■ Problem to solve ■
Repeat, exactly as written, the lines of the records below from the first through the line with "chain s None []", but none past it.

(Records excerpted from a collection)
****

(* ===== verification/Chains.v ===== *)
(** * Version chains and time travel

    The chain of an entity runs from its head through [prev_version] over all its
    versions; every operation only puts new versions in front of it.  Point-in-time
    lookup is the first visible version of the chain, so what was recorded before a
    commit answers every query at an earlier transaction time for ever. *)

From S2P Require Import Prelude.
From S2P Require Import Bytes.
From S2P Require Import Errors.
From S2P Require Import Hlc.
From S2P Require Import Temporal.
From S2P Require Import Ids.
From S2P Require Import Interning.
From S2P Require Import Property.
From S2P Require Import PropMap.
From S2P Require Import Provenance.
From S2P Require Import Delta.
From S2P Require Import History.
From S2P Require Import Slices.
From S2P Require Import HistoryFacts.

Section Chains.
Import PropMap Prov Delta History Slices.
Context {X : Type}.
Implicit Types (s : Store X) (v : Version X).

Inductive chain s : option VersionId -> list VersionId -> Prop :=
  | chain_nil : chain s None []
  | chain_cons vid v l : versions s !! vid = Some v -> chain s (prev_version v) l -> chain s (Some vid) (vid :: l).

(** [l] is the history of entity [e], newest first. *)
Record history s (e : Z) (l : list VersionId) : Prop := mkHistory {
  hi_chain : chain s (version_heads s !! e) l;
  hi_mem : forall vid, vid ∈ l <-> exists v, versions s !! vid = Some v /\ entity v = e }.

Definition ids_ok s : Prop := forall vid v, versions s !! vid = Some v -> id v = vid.

Lemma chain_det s o l l' : chain s o l -> chain s o l' -> l = l'.
Proof.
  intros H. revert l'. induction H as [|vid v l Hv Hc IH]; intros l' H'; inversion H'; simplify_eq; [done|].
  f_equal. by apply IH.
Qed.
Lemma chain_suffix s o l1 vid l2 : chain s o (l1 ++ vid :: l2) -> chain s (Some vid) (vid :: l2).
Proof.
  revert o. induction l1 as [|w l1 IH]; intros o Hc; [inversion Hc; subst; by econstructor|].
  inversion Hc; subst. eauto.
Qed.
Lemma chain_nodup s o l : chain s o l -> NoDup l.
Proof.
  induction 1 as [|vid v l Hv Hc IH]; [constructor|]. constructor; [|done].
  intros (l1 & l2 & ->)%list_elem_of_split. pose proof (chain_suffix _ _ _ _ _ Hc) as Hs.
  assert (chain s (Some vid) (vid :: l1 ++ vid :: l2)) as Ht by by econstructor.
  pose proof (chain_det _ _ _ _ Hs Ht) as E. apply (f_equal length) in E. simpl in E. rewrite length_app in E.
  simpl in E. lia.
Qed.
Lemma chain_hot s o l vid : chain s o l -> vid ∈ l -> is_Some (versions s !! vid).
Proof. induction 1; [by intros ?%not_elem_of_nil|]. intros [->|?]%elem_of_cons; eauto. Qed.
Lemma chain_length s o l : chain s o l -> (length l <= size (versions s))%nat.
Proof.
  intros Hc. pose proof (chain_nodup _ _ _ Hc) as Hnd. rewrite <- (size_list_to_set (C := gset VersionId) l Hnd).
  rewrite <- (size_dom (D := gset VersionId)). apply subseteq_size. intros vid Hin%elem_of_list_to_set.
  apply elem_of_dom. by eapply chain_hot.
Qed.

(** *** Lookup in a chain *)
Definition visible s (vt tt : HybridTimestamp) (vid : VersionId) : bool :=
  match versions s !! vid with Some v => BiTemporal.is_visible_at (temporal v) vt tt | None => false end.

Lemma find_loop_spec s o l vt tt n :
  chain s o l -> (length l < n)%nat ->
  match o with Some h => find_loop n s h vt tt | None => None end = head (filter (visible s vt tt) l).
Proof.
  intros Hc. revert n. induction Hc as [|vid v l Hv Hc IH]; intros n Hn; [done|].
  destruct n as [|n]; [simpl in Hn; lia|]. simpl in Hn. cbn [find_loop]. rewrite Hv.
  destruct (BiTemporal.is_visible_at (temporal v) vt tt) eqn:E.
  - rewrite filter_cons_True; [done|]. unfold visible. by rewrite Hv, E.
  - rewrite filter_cons_False; [|unfold visible; rewrite Hv, E; intros []].
    rewrite <- (IH n) by lia. by destruct (prev_version v).
Qed.

Lemma find_spec s e l vt tt :
  history s e l -> find_version_at_time s e vt tt = head (filter (visible s vt tt) l).
Proof.
  intros [Hc _]. pose proof (chain_length _ _ _ Hc). unfold find_version_at_time.
  rewrite <- (find_loop_spec _ _ _ _ _ (S (S (size (versions s)))) Hc) by lia. done.
Qed.

(** *** What an operation does to every history *)
Definition fresh (ids : list VersionId) s : Prop := Forall (fun i => versions s !! i = None) ids.

End Chains.

Section Steps.
Import PropMap Prov Delta History Slices.
Context {St : Type} `{Interner St} {X : Type}.
Variable it : St.
Variable config : Config.
Implicit Types (s : Store X) (v : Version X).

Abbreviation grows := (HistoryFacts.grows (X := X) it config).
Abbreviation stays := (HistoryFacts.stays (X := X) it config).

Record extends (c : HybridTimestamp) (ids : list VersionId) s s' : Prop := mkExtends {
  ex_grows : grows c ids s s';
  ex_history : forall e l, history s e l -> exists l', history s' e (l' ++ l) /\ l' ⊆ ids;
  ex_ids : ids_ok s -> ids_ok s' }.

Lemma chain_grows c ids s s' o l :
  grows c ids s s' -> (forall vid, vid ∈ l -> vid ∉ ids) -> chain s o l -> chain s' o l.
Proof.
  intros G Hn. induction 1 as [|vid v l Hv Hc IH]; [constructor|].
  destruct (gr_keep _ _ _ _ _ _ G vid v) as (v' & Hv' & Ev); [apply Hn; set_solver|done|].
  apply (chain_cons _ _ v'); [done|]. rewrite (ev_prev _ _ _ Ev). apply IH. intros w Hw. apply Hn. set_solver.
Qed.

Lemma stays_history c s s' e l : stays c s s' -> history s e l -> history s' e l.
Proof.
  intros [G E] [Hc Hm]. constructor.
  - rewrite E. eapply chain_grows; [done| |done]. set_solver.
  - intros vid. rewrite Hm. split.
    + intros (v & Hv & He). destruct (gr_keep _ _ _ _ _ _ G vid v) as (v' & Hv' & Ev); [set_solver|done|].
      exists v'. split; [done|]. by rewrite (ev_entity _ _ _ Ev).
    + intros (v' & Hv' & He). destruct (gr_from _ _ _ _ _ _ G _ _ Hv') as [[? _]|(v & Hv & Ev)]; [set_solver|].
      exists v. split; [done|]. by rewrite <- (ev_entity _ _ _ Ev).
Qed.

Lemma stays_extends c ids s s' : stays c s s' -> extends c ids s s'.
Proof.
  intros Hst. pose proof Hst as [G E]. constructor.
  - apply (grows_ids it config c []); [set_solver|done].
  - intros e l Hl. exists []. split; [by eapply stays_history|set_solver].
  - intros Hid vid v' Hv'. destruct (gr_from _ _ _ _ _ _ G _ _ Hv') as [[? _]|(v & Hv & Ev)]; [set_solver|].
    rewrite (ev_id _ _ _ Ev). by apply Hid.
Qed.

Lemma extends_trans c ids1 ids2 ids s1 s2 s3 :
  ids1 ⊆ ids -> ids2 ⊆ ids -> extends c ids1 s1 s2 -> extends c ids2 s2 s3 -> extends c ids s1 s3.
Proof.
  intros H1 H2 [G1 L1 I1] [G2 L2 I2]. constructor; [|intros e l Hl|auto].
  - transitivity s2; [apply (grows_ids it config c ids1)|apply (grows_ids it config c ids2)]; done.
  - destruct (L1 _ _ Hl) as (l' & Hl' & ?). destruct (L2 _ _ Hl') as (l'' & Hl'' & ?).
    exists (l'' ++ l'). rewrite <- app_assoc. split; [done|set_solver].
Qed.

(** Storing a new version puts it in front of its entity's history. *)
Lemma store_extends e vid v props s :
  versions s !! vid = None -> id v = vid -> entity v = e -> prev_version v = version_heads s !! e ->
  extends (tx_start (temporal v)) [vid] s (store_version e vid v props s).
Proof.
  intros Hf Hi He Hp. pose proof (store_grows it config e vid v props s) as G. constructor; [done| |].
  - intros e' l [Hc Hm].
    assert (forall w, w ∈ l -> w <> vid) as Hne.
    { intros w (v0 & Hv0 & _)%Hm ->. by rewrite Hf in Hv0. }
    assert (chain (store_version e vid v props s) (version_heads s !! e') l) as Hc'.
    { eapply chain_grows; [done| |done]. intros w Hw ->%list_elem_of_singleton. by apply (Hne vid). }
    assert (forall w, w <> vid -> versions (store_version e vid v props s) !! w = versions s !! w) as Hold.
    { intros w Hw. simpl. by rewrite lookup_insert_ne. }
    destruct (decide (e' = e)) as [->|Hee].
    + exists [vid]. split; [|set_solver]. constructor; cbn [store_version version_heads].
      * rewrite lookup_insert_eq. apply (chain_cons _ _ v); [simpl; by rewrite lookup_insert_eq|]. by rewrite Hp.
      * intros w. rewrite elem_of_app, list_elem_of_singleton. destruct (decide (w = vid)) as [->|Hw].
        { split; [|by left]. intros _. exists v. simpl. by rewrite lookup_insert_eq. }
        rewrite Hold, <- Hm by done. naive_solver.
    + exists []. split; [|set_solver]. constructor; cbn [store_version version_heads].
      * by rewrite lookup_insert_ne.
      * intros w. rewrite app_nil_l. destruct (decide (w = vid)) as [->|Hw]; [|by rewrite Hold, <- Hm by done].
        split; [by intros ?%Hne|]. intros (v0 & Hv0 & He0). simpl in Hv0. rewrite lookup_insert_eq in Hv0. congruence.
  - intros Hid w v'. simpl. destruct (decide (w = vid)) as [->|Hw].
    + rewrite lookup_insert_eq. by intros [= <-].
    + rewrite lookup_insert_ne by done. apply Hid.
Qed.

****

■ Your solution ■
(* ===== verification/Chains.v ===== *)
(** * Version chains and time travel

    The chain of an entity runs from its head through [prev_version] over all its
    versions; every operation only puts new versions in front of it.  Point-in-time
    lookup is the first visible version of the chain, so what was recorded before a
    commit answers every query at an earlier transaction time for ever. *)

From S2P Require Import Prelude.
From S2P Require Import Bytes.
From S2P Require Import Errors.
From S2P Require Import Hlc.
From S2P Require Import Temporal.
From S2P Require Import Ids.
From S2P Require Import Interning.
From S2P Require Import Property.
From S2P Require Import PropMap.
From S2P Require Import Provenance.
From S2P Require Import Delta.
From S2P Require Import History.
From S2P Require Import Slices.
From S2P Require Import HistoryFacts.

Section Chains.
Import PropMap Prov Delta History Slices.
Context {X : Type}.
Implicit Types (s : Store X) (v : Version X).

Inductive chain s : option VersionId -> list VersionId -> Prop :=
  | chain_nil : chain s None []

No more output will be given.